If the signature social event of Vienna is the waltz, then the signature social space is the Kaffeehaus. Worn, charming, permeated with a mild air of sophistication and self-possession, Vienna’s handful of remaining old-world coffeehouses are equally accommodating of the spontaneous visitor and the clockwork regular—they are, in short, an encapsulation of the Austrian capital itself, and the city would not be what it is without them.
This very Viennese establishment is, in fact, international in its origins. The patron saint of the Kaffeehaus was Polish by birth, an enterprising war hero named Kolschitzky. Grateful city officials awarded him the sacks of coffee left behind by the Turkish army in 1683 following the latter’s unsuccessful Siege of Vienna. Kolschitzky proceeded to open Blue Bottle, the city’s first coffeehouse, and Vienna was soon abuzz with the two-tiered porcelain contraptions known as Bohemian (or Carlsbad) coffee pots, not to mention the trend’s caffeinated early adopters.
But the coffeehouses proved to be no passing fad. By the 19th century, they had fully insinuated themselves into the city’s rhythm. A Wiener of some means could begin his day at the coffeehouse, or swing by after lunch for a kleinerschwarzer (single mocha, no cream) and a smoke. He could visit following a late-day stroll along boulevards, or an evening at the opera.

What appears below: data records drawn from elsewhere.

Lemma seqnoReply_ok k s n request now : speaker_ok s → 0 < now →
  name_ok (mkKey (srSource request) (srPrefix request)) (srRouterID request) →
  returns (seqnoReply cfg k s n request now) (answered s).
Proof.
  intros Hok Hn [Hk Hl]. unfold seqnoReply. case_bool_decide.
  { set (s1 := if _ && _ then _ else s).
    assert (speaker_ok s1 ∧ kept s s1) as [H1 H2].
    { unfold s1. destruct (_ && _); [|done]. split; [|done]. apply quiet_table_ok; try done. by apply scalars_ok. }
    eapply returns_impl; [by apply forced_ok|]. intros sa [? ?]. split; [done|]. by eapply kept_trans. }
  destruct (answers _ _ _ _); [by apply forced_ok|]. destruct (_ || _); [by split; [split; [|constructor]|]|].
  destruct (forwardTarget_ok k s (mkKey (srSource request) (srPrefix request)) n Hok) as [H1 H2].
  destruct (forwardTarget _ _ _ _) as [s1 t]. cbn [fst] in *. destruct t as [t|]; [|by split; [split; [|constructor]|]].
  eapply returns_bind; [apply returns_and; [by apply seqnoRequestAction_ok|]|].
  - intros r Hr. exact (conj Hr H2).
  - intros [s2 a] [[H3 H4] [H5 H6]]. cbn in *. split; [by split|]. eapply kept_trans; [done|].
    unfold seqnoRequestAction in H5. destruct (allowSeqnoRequest _ _ _ _ _) as [[] rq].
    + apply bind_ok_inv in H5 as (x & _ & [= <- _]). done.
    + by injection H5 as <- _.
Qed.

(** ** Packets *)

(** A retraction of a route the neighbor does not have changes nothing. *)
Lemma update_unknown (nb : nat → neighborState) rt n key adv hold now ord : advMetric adv = MetricInfinity → route rt n key = None →
  update nb rt n key adv hold now ord = rt.
Proof.
  intros Hm Hr. unfold update, feasibleWarned, feasible. rewrite Hm. cbn [negb Z.eqb MetricInfinity Pos.eqb andb orb].
  unfold route in Hr. destruct (entries rt !! key) as [e|]; [|done]. cbn in Hr. by rewrite Hr.
Qed.

Lemma deadTimeout_nonneg i : 0 ≤ i < 2 ^ 16 → 0 ≤ deadTimeout (centisOf i).
Proof.
  intros Hi. unfold deadTimeout, centisOf, Millisecond. unfold signed.
  rewrite Z.mod_small by lia. destruct (Z.ltb_spec (i * 10 * 1000000 * 7) (2 ^ (64 - 1))); [apply Z.quot_pos; lia | lia].
Qed.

The heyday of the coffeehouse was fin-de-siècle Vienna, a moment of remarkable prosperity and change. Iconoclasts like Sigmund Freud, Egon Schiele, and Robert Musil spent many hours at their favorite tables, arguing and writing and reading the newspapers. As Friedrich Torberg writes in Tante Jolesch; or, The Decline of the West in Anecdotes, his lyrical chronicle of lost Vienna, the coffeehouse was the “spiritual home” of the city, and of its vibrant Jewish culture in particular.
Much change has arrived since then, from the efficiencies of condensed milk and saccharine in the twenties to the upheavals of the two World Wars.
Today, however, looking and acting like classics is what keeps the old coffeehouses in business. The owners seem fine with that.
Gunther Hawelka, who inherited Café Hawelka from his parents several decades ago and has since passed it down to his sons, takes to the kitchen every morning to bake apfelstrudel while listening to Strauss waltzes.
Manfred Staub couldn’t afford to modernize Café Sperl when he bought it in 1968, and he admits now that this was a good thing.